(Stored data)
- Opening Delimiter -

(* ===== verification/Requirements.v ===== *)
(** * Requirements: sets of label requirements (pkg/scheduling/requirements.go)

    A map from label key to requirement.  [Add] intersects per key, [Intersects]
    and [Compatible] decide whether the requirements of a node and of a pod can
    be met together, and [NodeSelectorRequirements] serialises the map. *)

From S2P Require Import Prelude Labels Requirement Objects.

Abbreviation Requirements := (gmap string Requirement).

Inductive podRequirementType := podRequirementTypeAll | podRequirementTypeRequiredOnly.

(** The errors of [Compatible]: an undefined label with its hint, or a key whose
    two requirements have no common value. *)
Inductive compatible_error :=
| UndefinedLabel (key : string) (hint : string)
| badKeyError (key : string) (incoming existing : Requirement).

(** [Operator] is NotIn or DoesNotExist: the label may be absent. *)
Definition absent_ok (r : Requirement) : bool :=
  bool_decide (Operator r = OpNotIn) || bool_decide (Operator r = OpDoesNotExist).

Section requirements.
  Context `{LR : LabelRegistry}.

Definition Requirements_Has (r : Requirements) (key : string) : bool :=
  bool_decide (is_Some (r !! key)).

Definition Get (r : Requirements) (key : string) : Requirement :=
  match r !! key with
  | Some req => req
  | None => simple_requirement key OpExists None
  end.

Definition Add1 (r : Requirements) (requirement : Requirement) : Requirements :=
  let requirement := match r !! Key requirement with
                     | Some existing => Intersection requirement existing
                     | None => requirement
                     end in
  <[Key requirement := requirement]> r.

Definition Add (r : Requirements) (requirements : list Requirement) : Requirements :=
  foldl Add1 r requirements.

Definition NewRequirements (requirements : list Requirement) : Requirements :=
  Add ∅ requirements.

Definition NewNodeSelectorRequirementsWithMinValues
    (requirements : list NodeSelectorRequirementWithMinValues) : option Requirements :=
  foldl_opt (λ r q,
    req ← NewRequirementWithFlexibility (nsr_Key q) (nsr_Operator q) (nsr_MinValues q) (nsr_Values q);
    Some (Add1 r req)) (NewRequirements []) requirements.

Definition NewNodeSelectorRequirements (requirements : list CoreNodeSelectorRequirement)
    : option Requirements :=
  foldl_opt (λ r q,
    req ← NewRequirementWithFlexibility (cnsr_Key q) (cnsr_Operator q) None (cnsr_Values q);
    Some (Add1 r req)) (NewRequirements []) requirements.

Definition NewLabelRequirements (labels : gmap string string) : Requirements :=
  Add ∅ ((λ kv, let key := normalize_key kv.1 in
                mkRequirement key false (list_to_set (normalize_values key [kv.2]))
                  None None None None) <$> map_to_list labels).

Definition Values (r : Requirements) : list Requirement := (map_to_list r).*2.

Definition Keys (r : Requirements) : gset string := dom r.

  (** Preferences are sorted by decreasing weight and the first one is taken. *)
Definition heaviest_first (a b : PreferredSchedulingTerm) : bool := (Weight a >? Weight b)%Z.

Definition newPodRequirements (pod : Pod) (typ : podRequirementType) : option Requirements :=
  let requirements := NewLabelRequirements (pod_NodeSelector pod) in
  match pod_Affinity pod ≫= NodeAffinity with
  | None => Some requirements
  | Some na =>
      requirements ←
        match typ, sort_by heaviest_first (PreferredTerms na) with
        | podRequirementTypeAll, preferred :: _ =>
            rs ← NewNodeSelectorRequirements (Preference preferred);
            Some (Add requirements (Values rs))
        | _, _ => Some requirements
        end;
      match RequiredTerms na with
      | Some (term :: _) =>
          rs ← NewNodeSelectorRequirements term;
          Some (Add requirements (Values rs))
      | _ => Some requirements
      end
  end.

Definition NewPodRequirements (pod : Pod) : option Requirements :=
  newPodRequirements pod podRequirementTypeAll.
Definition NewStrictPodRequirements (pod : Pod) : option Requirements :=
  newPodRequirements pod podRequirementTypeRequiredOnly.

Definition HasPreferredNodeAffinity (p : option Pod) : bool :=
  match (p ≫= pod_Affinity) ≫= NodeAffinity with
  | Some na => (0 <? length (PreferredTerms na))%nat
  | None => false
  end.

- Closing Delimiter -

■ WORK TASK ■
Above are records; repeat only the lines starting at the line with "Definition Get (r" and ending at the line with "foldl Add1 r requirements.", exactly as they appear, both included.

■ REPLY TO THE EXERCISE ■
Definition Get (r : Requirements) (key : string) : Requirement :=
  match r !! key with
  | Some req => req
  | None => simple_requirement key OpExists None
  end.

Definition Add1 (r : Requirements) (requirement : Requirement) : Requirements :=
  let requirement := match r !! Key requirement with
                     | Some existing => Intersection requirement existing
                     | None => requirement
                     end in
  <[Key requirement := requirement]> r.

Definition Add (r : Requirements) (requirements : list Requirement) : Requirements :=
  foldl Add1 r requirements.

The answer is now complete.